Ho scelto di recensire il film “La signora della porta accanto“ (1981) perché, lasciando da parte i suoi tanti pregi, mi dà l’opportunità di parlare di François Truffaut e della “Nouvelle Vague”.

“La femme d’à côté” (titolo originale), descrive la parabola di un amour fou, raccontato, però, con rigore e con una regia poco invadente. La pellicola è ambientata nella provincia francese e i luoghi in cui si svolge la storia sono quelli classici della borghesia: il circolo del tennis e le ristrutturate case di campagna.
In questo contesto perbenista fondato sulle cortesie e sui gesti trattenuti, più forte esplode la forza distruttrice della passione. Mathilde e Bernard, per uno scherzo del destino, si ritrovano vicini di casa e ciò riaccende in loro un fuoco che pensavano spento. Sentimenti semplici e misteriosi, da cui si genera la sofferenza di vivere dominati dalla più irragionevole fatalità. Una ennesima rappresentazione del binomio amore-morte messa in scena con freddezza, ma anche con partecipazione.
Il film fu girato in sole sei settimane, dagli inizi di marzo alla metà di aprile del 1981, e il fatto che i dialoghi fossero scritti durante le riprese, dallo stesso Truffaut con la sceneggiatrice Suzanne Schiffman, ha reso possibile la sintesi di naturalezza e precisione che caratterizza il lavoro.
È necessario sottolineare la musica (Georges Delerue), che compare solo in precisi momenti critici e l’ottima fotografia di William Lubtchansky.
Su tutto, però, si impone la straordinaria performance attoriale di Gerard Depardieu e di Fanny Ardant.
Come dicevo all’inizio, è questa la migliore occasione per poter parlare del movimento cinematografico che prese il nome di “Nouvelle Vague”. Il termine “Nuova Onda” (in italiano) apparve per la prima volta sul settimanale francese “L’Express”, il 3 ottobre 1957. Con questa espressione si fa riferimento ai nuovi film distribuiti a partire dal 1958 e in particolare a quelli presentati al Festival di Cannes l’anno successivo.
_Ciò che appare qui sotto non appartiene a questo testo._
(* ===== verification/SchedInv.v ===== *)
(** * What a loop owes its callbacks (zig/loop.zig)

    The invariant of the scheduler of Scheduler, and that every operation, every libuv
    callback and whatever the callbacks do keeps it. *)
From Stdlib Require Import SpecFloat.
From S2P Require Import Prelude Clock Queue Heap Scheduler.

(** ** Reading the log *)
Definition sched_of (e : event) : option nat := match e with EvSched h => Some h | _ => None end.
Definition timed_of (e : event) : option nat := match e with EvTimer h => Some h | _ => None end.
Definition popped_of (b : bool) (e : event) : option nat :=
  match e with EvPop b' h => if Bool.eqb b b' then Some h else None | _ => None end.
Definition pop_of (e : event) : option nat := match e with EvPop _ h => Some h | _ => None end.
Definition call_of (e : event) : option nat := match e with EvCall h => Some h | _ => None end.
Definition gone_of (e : event) : option nat :=
  match e with EvRetired h | EvLost h => Some h | _ => None end.
Definition retired_of (e : event) : option nat := match e with EvRetired h => Some h | _ => None end.
Abbreviation sched := (omap sched_of).
Abbreviation timed := (omap timed_of).
Abbreviation popped b := (omap (popped_of b)).
Abbreviation pops := (omap pop_of).
Abbreviation calls := (omap call_of).
Abbreviation gone := (omap gone_of).

(** Once cancelled, never called. *)
Definition no_call_after_cancel (l : list event) : Prop :=
  ∀ l1 l2 h, l = l1 ++ EvCancel h :: l2 → EvCall h ∉ l2.

(** Whether a handle is a timer. *)
Definition kind_of (hs : gmap nat hnd) (h : nat) : option bool :=
  (λ x, bool_decide (h_kind x = HTimer)) <$> hs !! h.
Definition is_cancelled (hs : gmap nat hnd) (h : nat) : bool :=
  match hs !! h with Some x => h_cancelled x | None => false end.
Definition in_heap (s : state) : list nat := Timers.handle <$> Timers.items (s_timers s).
Definition queued (b : bool) (s : state) : list nat :=
  filter (λ h, kind_of (s_handles s) h = Some b) (Ready.contents (s_ready s)).

Record inv (s : state) : Prop := {
  iv_ready : Ready.wf (s_ready s);
  iv_inbox : Ready.wf (s_inbox s);
  iv_timers : Timers.wf (s_timers s);
  iv_closed : s_closed s = true →
    Ready.contents (s_ready s) = [] ∧ Ready.contents (s_inbox s) = [] ∧ Timers.items (s_timers s) = [];
  iv_sched : ∀ h, h ∈ sched (s_log s) → kind_of (s_handles s) h = Some false;
  iv_timed : ∀ h, h ∈ timed (s_log s) → kind_of (s_handles s) h = Some true;
  iv_nodup : NoDup (sched (s_log s)) ∧ NoDup (timed (s_log s));
  iv_order : s_closed s = false →
    popped false (s_log s) ++ queued false s ++ Ready.contents (s_inbox s) = sched (s_log s);
  iv_all : s_closed s = false →
    popped true (s_log s) ++ queued true s ++ in_heap s ++ gone (s_log s) ≡ₚ timed (s_log s);
  iv_known : ∀ h, h ∈ Ready.contents (s_ready s) → is_Some (kind_of (s_handles s) h);
  iv_heap : s_closed s = false → ∀ h x, s_handles s !! h = Some x → (h_in_heap x = true ↔ h ∈ in_heap s);
  iv_when : ∀ e, e ∈ Timers.items (s_timers s) → h_when <$> s_handles s !! Timers.handle e = Some (Timers.when e);
  iv_count : s_closed s = false →
    Timers.cancelled (s_timers s) = length (filter (λ h, is_cancelled (s_handles s) h = true) (in_heap s));
  iv_cancelled : ∀ h, EvCancel h ∈ s_log s → is_cancelled (s_handles s) h = true;
  iv_retired : ∀ h, h ∈ omap retired_of (s_log s) → is_cancelled (s_handles s) h = true;
  iv_threadsafe : ∀ h x, s_handles s !! h = Some x → h_kind x = HThreadSafe → h_cancelled x = true → h_pending x = false;
  iv_once : calls (s_log s) `sublist_of` pops (s_log s);
  iv_calls : no_call_after_cancel (s_log s) }.

(** What the invariant is about. *)
Definition core (s : state) :=
  (s_ready s, s_inbox s, s_timers s, s_handles s, s_closed s, s_log s).
Lemma inv_core s s' : core s = core s' → inv s → inv s'.
Proof.
  intros E. injection E as E1 E2 E3 E4 E5 E6. destruct s, s'. cbn in *. subst. intros []. by split.
Qed.

Lemma no_call_snoc l e :
  no_call_after_cancel l → (∀ h, e = EvCall h → EvCancel h ∉ l) → no_call_after_cancel (l ++ [e]).
Proof.
  intros H He l1 l2 h E. destruct l2 as [|e2 l2 _] using rev_ind; [apply not_elem_of_nil|].
  change (l1 ++ EvCancel h :: l2 ++ [e2]) with (l1 ++ (EvCancel h :: l2) ++ [e2]) in E.
  rewrite app_assoc in E. apply app_inj_tail in E as [E ->]. rewrite elem_of_app, list_elem_of_singleton.
  intros [Hc|Hc]; [by apply (H _ _ _ E)|]. symmetry in Hc. apply (He _ Hc). rewrite E. set_solver.
Qed.

Lemma filter_ext_in {A} (P Q : A → Prop) `{!∀ x, Decision (P x), !∀ x, Decision (Q x)} (l : list A) :
  (∀ x, x ∈ l → P x ↔ Q x) → filter P l = filter Q l.
Proof.
  induction l as [|x l IH]; intros Hl; [done|].
  rewrite !filter_cons, IH by (intros; apply Hl; by apply list_elem_of_further).
  assert (Hx := Hl x (list_elem_of_here _ _)). repeat case_decide; tauto.
Qed.
Lemma filter_all {A} (P : A → Prop) `{!∀ x, Decision (P x)} (l : list A) : (∀ x, x ∈ l → P x) → filter P l = l.
Proof.
  induction l as [|x l IH]; intros Hl; [done|]. rewrite filter_cons, decide_True by (apply Hl, list_elem_of_here).
  f_equal. apply IH. intros. by apply Hl, list_elem_of_further.
Qed.
Lemma filter_none {A} (P : A → Prop) `{!∀ x, Decision (P x)} (l : list A) : (∀ x, x ∈ l → ¬ P x) → filter P l = [].
Proof.
  induction l as [|x l IH]; intros Hl; [done|]. rewrite filter_cons, decide_False by (apply Hl, list_elem_of_here).
  apply IH. intros. by apply Hl, list_elem_of_further.
Qed.

(** ** Handles that keep their kind *)
Implicit Types (hs : gmap nat hnd) (h k : nat).
Definition keeps_kind (f : hnd → hnd) : Prop :=
  ∀ x, h_kind (f x) = h_kind x ∧ h_when (f x) = h_when x.
Lemma kind_alter f h hs k : keeps_kind f → kind_of (alter f h hs) k = kind_of hs k.
Proof.
  intros Hf. unfold kind_of. destruct (decide (h = k)) as [-> |]; [|by rewrite lookup_alter_ne].
  rewrite lookup_alter_eq. destruct (hs !! k) as [x|]; cbn; [|done]. by destruct (Hf x) as [-> _].
Qed.
Lemma when_alter f h hs k : keeps_kind f → h_when <$> alter f h hs !! k = h_when <$> hs !! k.
Proof.
  intros Hf. destruct (decide (h = k)) as [-> |]; [|by rewrite lookup_alter_ne].
  rewrite lookup_alter_eq. destruct (hs !! k) as [x|]; cbn; [|done]. by destruct (Hf x) as [_ ->].
Qed.
Lemma cancelled_alter f h hs k : (∀ x, h_cancelled (f x) = h_cancelled x) →
  is_cancelled (alter f h hs) k = is_cancelled hs k.
Proof.
  intros Hf. unfold is_cancelled. destruct (decide (h = k)) as [-> |]; [|by rewrite lookup_alter_ne].
  rewrite lookup_alter_eq. by destruct (hs !! k); cbn; rewrite ?Hf.
Qed.
Lemma alter_twice f g h hs : alter f h (alter g h hs) = alter (f ∘ g) h hs.
Proof.
  apply map_eq. intros k. destruct (decide (k = h)) as [-> |]; [|by rewrite !lookup_alter_ne].
  rewrite !lookup_alter_eq. by destruct (hs !! h).
Qed.
Lemma keeps_cancelled : keeps_kind set_cancelled. Proof. done. Qed.
Lemma keeps_done : keeps_kind set_done. Proof. done. Qed.
Lemma keeps_ready : keeps_kind markReady. Proof. done. Qed.
Lemma keeps_scheduled : keeps_kind clearScheduled. Proof. done. Qed.

(** ** One change at a time *)
Section changes.
Implicit Types (s : state) (x : hnd).

(** A handle nothing knows of yet. *)
Definition loose h s : Prop :=
  (h ∉ sched (s_log s)) ∧ (h ∉ timed (s_log s)) ∧ (h ∉ Ready.contents (s_ready s)) ∧ (h ∉ Ready.contents (s_inbox s)) ∧
  (h ∉ in_heap s) ∧ (EvCancel h ∉ s_log s) ∧ (h ∉ omap retired_of (s_log s)).

Lemma is_cancelled_none hs h : hs !! h = None → is_cancelled hs h = false.
Proof. unfold is_cancelled. by intros ->. Qed.
Lemma kind_is_Some hs h b : kind_of hs h = Some b → hs !! h ≠ None.
Proof. unfold kind_of. by destruct (hs !! h). Qed.

Lemma inbox_sched s h : inv s → h ∈ Ready.contents (s_inbox s) → h ∈ sched (s_log s).
Proof.
  intros I Hh. destruct (s_closed s) eqn:Hc.
  - destruct (iv_closed _ I Hc) as (_ & E & _). rewrite E in Hh. by apply not_elem_of_nil in Hh.
  - rewrite <-(iv_order _ I Hc). set_solver.
Qed.
Lemma heap_timed s h : inv s → h ∈ in_heap s → h ∈ timed (s_log s).
Proof.
  intros I Hh. destruct (s_closed s) eqn:Hc.
  - destruct (iv_closed _ I Hc) as (_ & _ & E). unfold in_heap in Hh. rewrite E in Hh. by apply not_elem_of_nil in Hh.
  - rewrite <-(iv_all _ I Hc). set_solver.
Qed.
Lemma fresh_loose s h : inv s → s_handles s !! h = None → loose h s.
Proof.
  intros I Hh. assert (Hk : kind_of (s_handles s) h = None) by (unfold kind_of; by rewrite Hh).
  assert (Hs : h ∉ sched (s_log s)) by (intros H; apply (iv_sched _ I) in H; congruence).
  assert (Ht : h ∉ timed (s_log s)) by (intros H; apply (iv_timed _ I) in H; congruence).
  split_and!; [done|done| | | | |].
  - intros H. apply (iv_known _ I) in H. rewrite Hk in H. by destruct H.
  - intros H. by apply Hs, inbox_sched.
  - intros H. by apply Ht, heap_timed.
  - intros H. apply (iv_cancelled _ I) in H. by rewrite is_cancelled_none in H.
  - intros H. apply (iv_retired _ I) in H. by rewrite is_cancelled_none in H.
Qed.

End changes.

Section changes.
Implicit Types (s : state) (x : hnd).

Lemma filter_kind_ext b hs hs' (l : list nat) :
  (∀ h, h ∈ l → kind_of hs' h = kind_of hs h) →
  filter (λ h, kind_of hs' h = Some b) l = filter (λ h, kind_of hs h = Some b) l.
Proof. intros H. apply filter_ext_in. intros h Hh. by rewrite H. Qed.
Lemma filter_cancelled_ext hs hs' (l : list nat) :
  (∀ h, h ∈ l → is_cancelled hs' h = is_cancelled hs h) →
  filter (λ h, is_cancelled hs' h = true) l = filter (λ h, is_cancelled hs h = true) l.
Proof. intros H. apply filter_ext_in. intros h Hh. by rewrite H. Qed.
La Nouvelle Vague fu un fenomeno complesso, costituito da diversi autori, con concezioni anche differenti sulla regia. I rappresentanti maggiori furono quelli che si erano formati alla scuola critica dei “Cahiers du Cinéma” degli anni 1950: Claude Chabrol, Jean-Luc Godard, Eric Rohmer, Jacques Rivette, Alain Resnais e, appunto, François Truffaut.
Quest’ultimo, nato a Parigi nel 1932, morì a Neuilly-sur-Seine all’età di 52 anni, a causa di un tumore. Critico cinematografico dal 1950, fu tra gli animatori del processo di rinnovamento del linguaggio cinematografico appena citato.
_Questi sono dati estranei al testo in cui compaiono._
(* ===== verification/SchedLive.v ===== *)
(** * What a loop does with what is scheduled (zig/loop.zig)

    Over the scheduler and the invariant of Scheduler and SchedInv: nothing that is scheduled
    is without an active libuv handle that will get to it, a turn of the idle handle runs what
    is ready, in order and no more than a bounded number of callbacks, and a turn of the timer
    takes exactly the timers that are due.  There is memory throughout ([Plenty]); what happens
    when there is not is in the invariant. *)
From Stdlib Require Import SpecFloat Sorting.Sorted.
From S2P Require Import Prelude Clock Queue Heap Scheduler SchedInv.

Class Plenty `{Env : LoopEnv} := plenty : ∀ t, allocates t = true.

Implicit Types (h k n : nat) (s : state).

(** ** Nothing is stranded *)

(** Callbacks are ready only while the idle handle is active, callbacks wait in the inbox only
    while a wakeup is on its way, and the libuv timer is set for the earliest deadline in the
    heap, and stopped when there is none. *)
Definition idle_on s : Prop := Ready.len (s_ready s) ≠ 0%nat → s_idle s = true.
Definition wake_on s : Prop := Ready.len (s_inbox s) ≠ 0%nat → s_waker s = true.
Definition armed_on s : Prop := fst <$> s_armed s = Timers.when <$> Timers.peek (s_timers s).
Definition live s : Prop := idle_on s ∧ wake_on s ∧ armed_on s.

#[export] Instance pointwise_preorder (P : state → Prop) : PreOrder (λ s s', P s → P s').
Proof. split; [by intros s|intros s1 s2 s3 H1 H2 ?; auto]. Qed.
Abbreviation keeps P := (stable (λ s s', P s → P s')).

Section keeps.
Context (P : state → Prop).
Lemma keeps_wp {A} (m : M state A) s : keeps P m → P s → wp m (λ _, P) (λ _, P) s.
Proof. intros H Hs. eapply wp_mono; [apply H|intros a w H'; by apply H'|intros e w H'; by apply H']. Qed.
Lemma wp_keeps {A} (m : M state A) : (∀ s, P s → wp m (λ _, P) (λ _, P) s) → keeps P m.
Proof.
  intros H s. unfold wp. destruct (m s) as [[a|e] s'] eqn:Em; intros Hs; assert (Hw := H s Hs); unfold wp in Hw; by rewrite Em in Hw.
Qed.
Lemma keeps_snd {A} (m : M state A) s : keeps P m → P s → P (m s).2.
Proof. intros H Hs. assert (Hw := keeps_wp m s H Hs). revert Hw. unfold wp. by destruct (m s) as [[a|e] s']. Qed.
End keeps.

Section live.
Context `{Env : LoopEnv} {HP : Plenty}.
Esordì nella regia con “Les Quatre Cents Coups” (1959), per poi firmare alcune pietre miliari del cinema transalpino (tra gli altri “Jules e Jim”, “Effetto notte” o “Adele H. – Una storia d’amore”). Autore versatile e prolifico, ha ottenuto vasti consensi con i suoi film, che sono spesso incentrati sull’infanzia tradita, sull’analisi dei sentimenti, sulla energia liberatrice dell’amicizia.
L’amour fou è una costante del cinema di Truffaut e “La signora della porta accanto” è in un certo senso la sintesi di questa componente del suo cinema.
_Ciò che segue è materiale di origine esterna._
(* ===== verification/ThreadHandle.v ===== *)
(** * Thread-safe handles (zig/tshandle.zig)

    [call_soon_threadsafe] returns a handle that any thread may cancel: [cancel] and
    [cancelled] from another thread wait while the callback runs, parked on a lock the runner
    releases.  The payloads of the handles, the waiters' linked nodes and each thread's stack
    of native calls are the state; what a handle's critical section covers in one stretch is
    one step, so the section itself shows only in the runner's drain of the waiters, which
    releases them one by one.  Proved: a cancellation is final once [cancel] has returned on
    a thread not running the callback, a callback runs at most once and is never taken away
    while it runs, no waiter is left behind; and where a waiter waits for itself. *)
From stdpp Require Import functions.
From S2P Require Import Prelude.

(** ** The state *)
Inductive rstate := PENDING | RUNNING | DONE.
#[export] Instance rstate_eq_dec : EqDecision rstate.
Proof. solve_decision. Defined.

(** [callback] stands for the callback and its arguments, which are set and cleared together;
    [waiters] is the first node, [section] the thread that holds the critical section from one
    step to the next, and [started] counts the runs. *)
Record payload := Payload { run_state : rstate; cancelled_flag : bool; callback : bool;
  waiters : option nat; section : option nat; started : nat }.

Inductive call := CCancel | CCancelled.
#[export] Instance call_eq_dec : EqDecision call.
Proof. solve_decision. Defined.
(** What a thread is in the middle of: running a handle's callback, with what [running_payload]
    was before; releasing the waiters of one, from a node on; waiting in a call, parked on a
    lock or, when none could be allocated, yielding. *)
Inductive frame :=
  | InRun (h : nat) (previous : option nat)
  | Draining (h : nat) (node : option nat)
  | Waiting (h : nat) (c : call) (parked : bool).

(** A call that has returned: who made it, on what, whether its caller was inside the handle's
    own callback, and what [cancelled] answered. *)
Record returned := Returned { r_thread : nat; r_call : call; r_handle : nat; r_inside : bool; r_answer : bool }.

(** [nodes] are the parked threads' nodes, on their own stacks, each with its [next];
    [released] the threads whose lock was released. *)
Record world := World { payloads : nat → payload; stacks : nat → list frame;
  running_payload : nat → option nat; nodes : gmap nat (option nat); released : gset nat;
  returns : list returned }.

Definition new_payload : payload := Payload PENDING false true None None 0.
Definition start : world := World (λ _, new_payload) (λ _, []) (λ _, None) ∅ ∅ [].

Definition set_payload (h : nat) (p : payload) (w : world) : world :=
  World (<[h:=p]> (payloads w)) (stacks w) (running_payload w) (nodes w) (released w) (returns w).
Definition set_stack (t : nat) (l : list frame) (w : world) : world :=
  World (payloads w) (<[t:=l]> (stacks w)) (running_payload w) (nodes w) (released w) (returns w).
Definition set_running (t : nat) (o : option nat) (w : world) : world :=
  World (payloads w) (stacks w) (<[t:=o]> (running_payload w)) (nodes w) (released w) (returns w).
Definition set_nodes (n : gmap nat (option nat)) (w : world) : world :=
  World (payloads w) (stacks w) (running_payload w) n (released w) (returns w).
Definition set_released (r : gset nat) (w : world) : world :=
  World (payloads w) (stacks w) (running_payload w) (nodes w) r (returns w).
Definition set_returns (l : list returned) (w : world) : world :=
  World (payloads w) (stacks w) (running_payload w) (nodes w) (released w) l.

Definition with_state (s : rstate) (p : payload) : payload :=
  Payload s (cancelled_flag p) (callback p) (waiters p) (section p) (started p).
Definition with_waiters (o : option nat) (p : payload) : payload :=
  Payload (run_state p) (cancelled_flag p) (callback p) o (section p) (started p).
Definition with_section (o : option nat) (p : payload) : payload :=
  Payload (run_state p) (cancelled_flag p) (callback p) (waiters p) o (started p).
Definition with_callback (b : bool) (p : payload) : payload :=
  Payload (run_state p) (cancelled_flag p) b (waiters p) (section p) (started p).
Definition with_cancelled (p : payload) : payload :=
  Payload (run_state p) true (callback p) (waiters p) (section p) (started p).

(** ** The operations *)

(** Python code runs in a thread outside all handles or in a callback. *)
Definition in_python (l : list frame) : bool := match l with [] | InRun _ _ :: _ => true | _ => false end.
Definition is_run (h : nat) (f : frame) : bool := match f with InRun k _ => bool_decide (k = h) | _ => false end.
Definition inside (w : world) (t h : nat) : bool := existsb (is_run h) (stacks w t).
Curiosità: Fanny Ardant aveva lavorato solo in teatro e per la televisione. Truffaut la scelse egualmente come protagonista per questo film (e per il successivo “Finalmente domenica!”). Diventò la compagna di vita del regista e gli restò accanto fino alla sua morte. I due hanno avuto, nel 1983, una figlia (Josephine).
Nota: racconta Truffaut che il progetto di questo film risale a diversi anni prima della realizzazione e che pensava a Jeanne Moreau e Charles Denner come protagonisti.
Quando ebbi l’occasione di vedere, fianco a fianco, Fanny Ardant e Gérard Depardieu (alla serata dei César), ebbi la sensazione che cinematograficamente quella fosse una bella coppia: due figure alte, il biondo e la bruna; un uomo apparentemente semplice ma complicato, una donna apparentemente complicata ma in realtà semplice come un arrivederci.